- _Task statement_: Among the entries below, extract exactly the lines that run from the one with "Theorem demanding_request_never_ends (n" through the one with "assert (has_requests (serve_steps", both ends included.

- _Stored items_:
(* ===== verification/SchedFindings.v ===== *)
(** Concrete runs of the scheduler in which it does not do what it means to. *)

From S2P Require Import Prelude FreeQueue Request Hashing Metrics BlockPool KVSpec SingleType Group Coordinator KVManager EncoderCache Heap ReqQueue Scheduler.
Local Open Scope Z_scope.

Module SchedFindings.
Import Sched.

(** ** A small engine: one full-attention group of one-token blocks *)

Definition engine_kv (num_blocks : Z) : KVCacheManager :=
  match KV.init (HybridHit.config_of num_blocks [HybridHit.full_one]) 100 1 false false false false 1 1 None with
  | Ok s => s
  | Raise _ => {| coordinator := HybridHit.demo_coordinator 5 []; max_model_len := 0; km_enable_caching := true;
                  log_stats := true; prefix_cache_stats := None |}
  end.

Definition engine_config (pol : SchedulingPolicy) (asynchronous : bool) (loras : option Z) : SchedulerConfig :=
  {| max_num_running_reqs := 4; max_num_scheduled_tokens := 20; sc_max_model_len := 100; policy := pol;
     long_prefill_token_threshold := 0; enable_chunked_prefill := true; scheduler_reserve_full_isl := false;
     sc_use_eagle := false; num_spec_tokens := 0; num_lookahead_tokens := 0; need_mamba_block_aligned_split := false;
     sc_block_size := 1; sc_is_encoder_decoder := false; max_num_encoder_input_tokens := 10;
     sc_disable_chunked_mm_input := false; max_loras := loras; sc_log_stats := false; use_pp := false;
     async_scheduling := asynchronous; use_v2_model_runner := false; needs_kv_cache_zeroing := false;
     num_kv_cache_groups := 1 |}.

Abbreviation engine := (Scheduler KVCacheManager EncoderCacheManager).

Definition new_engine (pol : SchedulingPolicy) (asynchronous : bool) (loras : option Z) (num_blocks : Z) : engine :=
  init (engine_config pol asynchronous loras) false (engine_kv num_blocks) (Encoder.init 10).

(** The calls, with the demonstration hash. *)
Definition add (r : Request) (s : engine) : engine :=
  (add_request demo_hash demo_sha256 [] (fun l => l) r s).2.
Definition step (s : engine) : res SchedulerOutput * engine := schedule (fun l => l) None (fun _ => true) s.
Definition output_of (s : engine) : SchedulerOutput :=
  match (step s).1 with
  | Ok o => o
  | Raise _ => {| so_scheduled_new_reqs := []; so_scheduled_cached_reqs := {| cr_req_ids := []; resumed_req_ids := ∅;
                    new_token_ids := []; cr_all_token_ids := []; new_block_ids := []; cr_num_computed_tokens := [];
                    cr_num_output_tokens := [] |};
                  so_num_scheduled_tokens := []; total_num_scheduled_tokens := -1; so_scheduled_spec_decode_tokens := [];
                  so_scheduled_encoder_inputs := []; num_common_prefix_blocks := []; so_finished_req_ids := ∅;
                  free_encoder_mm_hashes := []; preempted_req_ids := ∅; has_structured_output_requests := false;
                  pending_structured_output_tokens := false; num_invalid_spec_tokens := None; new_block_ids_to_zero := None |}
  end.

(** The model runner's answer: the tokens of each request. *)
Definition answer (tokens : list (string * list Z)) : ModelRunnerOutput :=
  {| req_id_to_index := zip tokens.*1 (py_range 0 (zlen tokens)); sampled_token_ids := tokens.*2; prompt_logprobs := [];
     pooler_output := None |}.
Definition update (out : SchedulerOutput) (tokens : list (string * list Z)) (s : engine) : engine :=
  (update_from_output demo_hash demo_sha256 [] (fun l => l) out (answer tokens) s).2.

(** A request with the sampling parameters of [demo_sampling]: token 2 ends it. *)
Definition a_request (rid : string) (o prio : Z) (prompt : list Z) : Request :=
  {| (demo_request []) with request_id := rid; oid := o; priority := prio; prompt_token_ids := Some prompt;
       all_token_ids := prompt; num_prompt_tokens := zlen prompt |}.

(** ** LoRA adapters *)

Definition with_lora (i : Z) (r : Request) : Request := {| r with lora_request := Some {| lora_name := "l"; lora_int_id := i |} |}.

(** One adapter may be loaded.  The first request waits for its token, which is in
    flight in a pipeline; meanwhile the second, with another adapter and a prompt
    of two chunks, is admitted. *)
Definition lora_engine : engine :=
  let s := add (with_lora 1 (a_request "a" 0 0 [11; 12; 13])) (new_engine FCFS false (Some 1) 60) in
  let out1 := output_of s in
  let s := (step s).2 in
  let s := add (with_lora 2 (a_request "b" 1 0 (replicate 30 11))) s in
  update out1 [("a"%string, [4])] (step s).2.

(** a run in which the limit on LoRA adapters is broken: the second phase of
    [schedule] counts the adapters of the running requests that are scheduled in
    this step, not of all running requests, so it admits a request with another
    adapter, and the assertion of a later step fails. *)
Theorem lora_limit_not_kept :
  running lora_engine = ["a"; "b"]%string /\ (step lora_engine).1 = Raise AssertionError.
Proof. vm_compute. done. Qed.

(** ** Preemption of a request that was scheduled before in the same step *)

Definition chunked (s : engine) : engine :=
  {| s with config := {| (config s) with long_prefill_token_threshold := 4 |} |}.

(** The less important request has an image behind its first two chunks. *)
Definition image_request : Request :=
  {| (a_request "x" 0 5 (replicate 10 11)) with mm_features :=
       [ {| identifier := "img"; mm_position := {| pr_offset := 8; pr_length := 2; is_embed := None |} |} ] |}.

(** Fifteen usable blocks: in the third step the image is scheduled, then the other
    request, which came later but is more important, takes the blocks. *)
Definition image_engine : engine :=
  let s := (step (add image_request (chunked (new_engine PRIORITY false None 16)))).2 in
  (step (add (a_request "y" 1 0 (replicate 6 11)) s)).2.

(** The important request ends, the other one resumes with its first two chunks. *)
Definition resumed_engine : engine :=
  let s := update (output_of image_engine) [("y"%string, [2])] (step image_engine).2 in
  (step (step s).2).2.

(** a run with the policy PRIORITY in which an image is never encoded: the
    preemption takes the scheduled encoder input out of the step, but the encoder
    cache keeps its entry, so when the request resumes the image counts as cached
    and is not scheduled, while the model runner needs it. *)
Theorem preempted_encoder_input_never_computed :
  running image_engine = ["x"; "y"]%string
  /\ so_scheduled_encoder_inputs (output_of image_engine) = []
  /\ preempted_req_ids (output_of image_engine) = {["x"%string]}
  /\ cached (encoder_cache_manager (step image_engine).2) !! "img"%string = Some ∅
  /\ so_num_scheduled_tokens (output_of resumed_engine) = [("x"%string, 2)]
  /\ so_scheduled_encoder_inputs (output_of resumed_engine) = []
  /\ EncoderSched.gather_mm_embeddings image_request 8 2 0 = Ok [("img"%string, 0, 2)].
Proof. vm_compute. done. Qed.

(** ** Streaming sessions *)

Definition session (r : Request) : Request := {| r with resumable := true; block_hasher := Some 4 |}.

(** The session has a prompt of three tokens and generates one; its second part has
    the prompt [5; 6] and allows 100 tokens. *)
Definition first_part : Request := session (a_request "s" 0 0 [11; 12; 13]).
Definition second_part : Request := {| (session (a_request "s" 1 0 [5; 6])) with max_tokens := 100 |}.

Definition session_engine : engine :=
  let s := add first_part (new_engine FCFS false None 60) in
  add second_part (update (output_of s) [("s"%string, [2])] (step s).2).

(** The hashes of the tokens the session has now. *)
Definition hashes_of (tokens : list Z) : list bytes :=
  match request_init demo_hash demo_sha256 [] (Ok (session (a_request "s" 0 0 tokens))) with
  | Ok r => block_hashes r
  | Raise _ => []
  end.

(** a run in which a session keeps a stale block hash: the token that was sampled
    last is discarded and replaced, but the hash of the block it completed stays in
    [block_hashes], so the new block will be cached under the hash of other tokens;
    and the limit [max_tokens] of the new part is ignored. *)
Theorem session_update_keeps_stale_hash :
  match Dict.get "s"%string (requests session_engine) with
  | Some r => all_token_ids r = [11; 12; 13; 5; 6] /\ block_hashes r = hashes_of [11; 12; 13; 2]
              /\ block_hashes r ≠ hashes_of [11; 12; 13; 5; 6] /\ max_tokens r = 8
  | None => False
  end.
Proof. vm_compute. done. Qed.

(** A session that was preempted while its last step was in flight; the next part is
    already there. *)
Definition preempted_session_engine : engine :=
  let s := chunked (new_engine FCFS false None 9) in
  let s := add second_part (add first_part (add (a_request "b" 2 0 (replicate 8 11)) s)) in
  update (output_of s) [("b"%string, []); ("s"%string, [2])] (step (step s).2).2.

(** a run in which a session is lost: the request was preempted before its last
    token arrived; the session continues, so the request is put into [waiting] a
    second time, and is then removed from [waiting] altogether as a stopped
    request.  Its tokens are gone too, as the preemption has reset
    [num_computed_tokens]. *)
Theorem preempted_session_lost :
  match Dict.get "s"%string (requests preempted_session_engine) with
  | Some r => status r = WAITING /\ all_token_ids r = [5; 6] /\ prompt_token_ids r = Some [11; 12; 13; 5; 6]
  | None => False
  end
  /\ running preempted_session_engine = ["b"%string]
  /\ waiting preempted_session_engine = FCFSRequestQueue [] /\ skipped_waiting preempted_session_engine = FCFSRequestQueue [].
Proof. vm_compute. done. Qed.

(** ** A request that never ends *)

(** The model length is five; the prompt has three tokens; ten tokens are demanded. *)
Definition demanding_request : Request :=
  {| (a_request "a" 0 0 [11; 12; 13]) with sampling_params := Some {| demo_sampling with min_tokens := 10 |}; max_tokens := 10 |}.

Definition short_engine : engine :=
  add demanding_request (init {| (engine_config FCFS false None) with sc_max_model_len := 5 |} false
    {| (engine_kv 60) with max_model_len := 5 |} (Encoder.init 10)).

(** A step in which every scheduled request gets the token 4. *)
Definition serve_step (s : engine) : engine :=
  update (output_of s) ((fun e => (e.1, [4])) <$> so_num_scheduled_tokens (output_of s)) (step s).2.

Fixpoint serve_steps (n : nat) (s : engine) : engine :=
  match n with O => s | Datatypes.S n' => serve_steps n' (serve_step s) end.

Lemma stuck_step : serve_step (serve_steps 3 short_engine) = serve_steps 3 short_engine
  /\ so_num_scheduled_tokens (output_of (serve_steps 3 short_engine)) = []
  /\ running (serve_steps 3 short_engine) = ["a"%string].
Proof. split_and!; vm_compute; reflexivity. Qed.

(** a run in which a request never ends: [check_stop] looks at the model length
    only when [min_tokens] has been reached, so a request that demands more tokens
    than fit into the model length is not stopped there; it stays in [running], and
    no later step schedules a token of it. *)
Theorem demanding_request_never_ends (n : nat) :
  let s := serve_steps n (serve_steps 3 short_engine) in
  running s = ["a"%string] /\ so_num_scheduled_tokens (output_of s) = [] /\ has_requests s = true.
Proof.
  destruct stuck_step as (H1 & H2 & H3).
  assert (has_requests (serve_steps 3 short_engine) = true) as H4 by by vm_compute.
  revert H1 H2 H3 H4. generalize (serve_steps 3 short_engine) as s. intros s H1 H2 H3 H4. cbn zeta.
  induction n as [|n IH]; [by split_and!|]. cbn [serve_steps]. by rewrite H1.
Qed.

End SchedFindings.
Lemma engine_serves_sessions_witness : exists ds e, demo_serve_all demo_calls demo_engine = (Ok ds, e)
  /\ running (scheduler e) = ["a"]%string /\ zlen (running (scheduler e)) <= 4.
Proof.
  destruct engine_kv_plain as (Hk & Hlen & Hidle).
  destruct (engine_serves_sessions demo_hash demo_sha256 [] no_order eq_refl string_order string_order_set None (fun _ => true)
    (fun _ => false) (fun _ l => l) demo_engine_config (engine_config FCFS false None) false (engine_kv 60) (Encoder.init 10) tt demo_calls)
    as (ds & e & R & _ & _ & Hroom & _).
  - by split.
  - by split.
  - done.
  - done.
  - cbn. by rewrite Hlen.
  - exact Hk.
  - exact Hidle.
  - split; [apply demo_fresh; [done|done|constructor|done]|]. split; [|done]. apply demo_fresh; [by vm_compute|by vm_compute| |done].
    repeat constructor. by vm_compute.
  - exists ds, e. split; [exact R|]. split; [|exact Hroom].
    assert (running (scheduler (demo_serve_all demo_calls demo_engine).2) = ["a"]%string) as Hrun by by vm_compute.
    fold demo_engine in R. rewrite R in Hrun. exact Hrun.
Defined.

End EngineDemo.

- _Answer for this exercise_:
Theorem demanding_request_never_ends (n : nat) :
  let s := serve_steps n (serve_steps 3 short_engine) in
  running s = ["a"%string] /\ so_num_scheduled_tokens (output_of s) = [] /\ has_requests s = true.
Proof.
  destruct stuck_step as (H1 & H2 & H3).
  assert (has_requests (serve_steps 3 short_engine) = true) as H4 by by vm_compute.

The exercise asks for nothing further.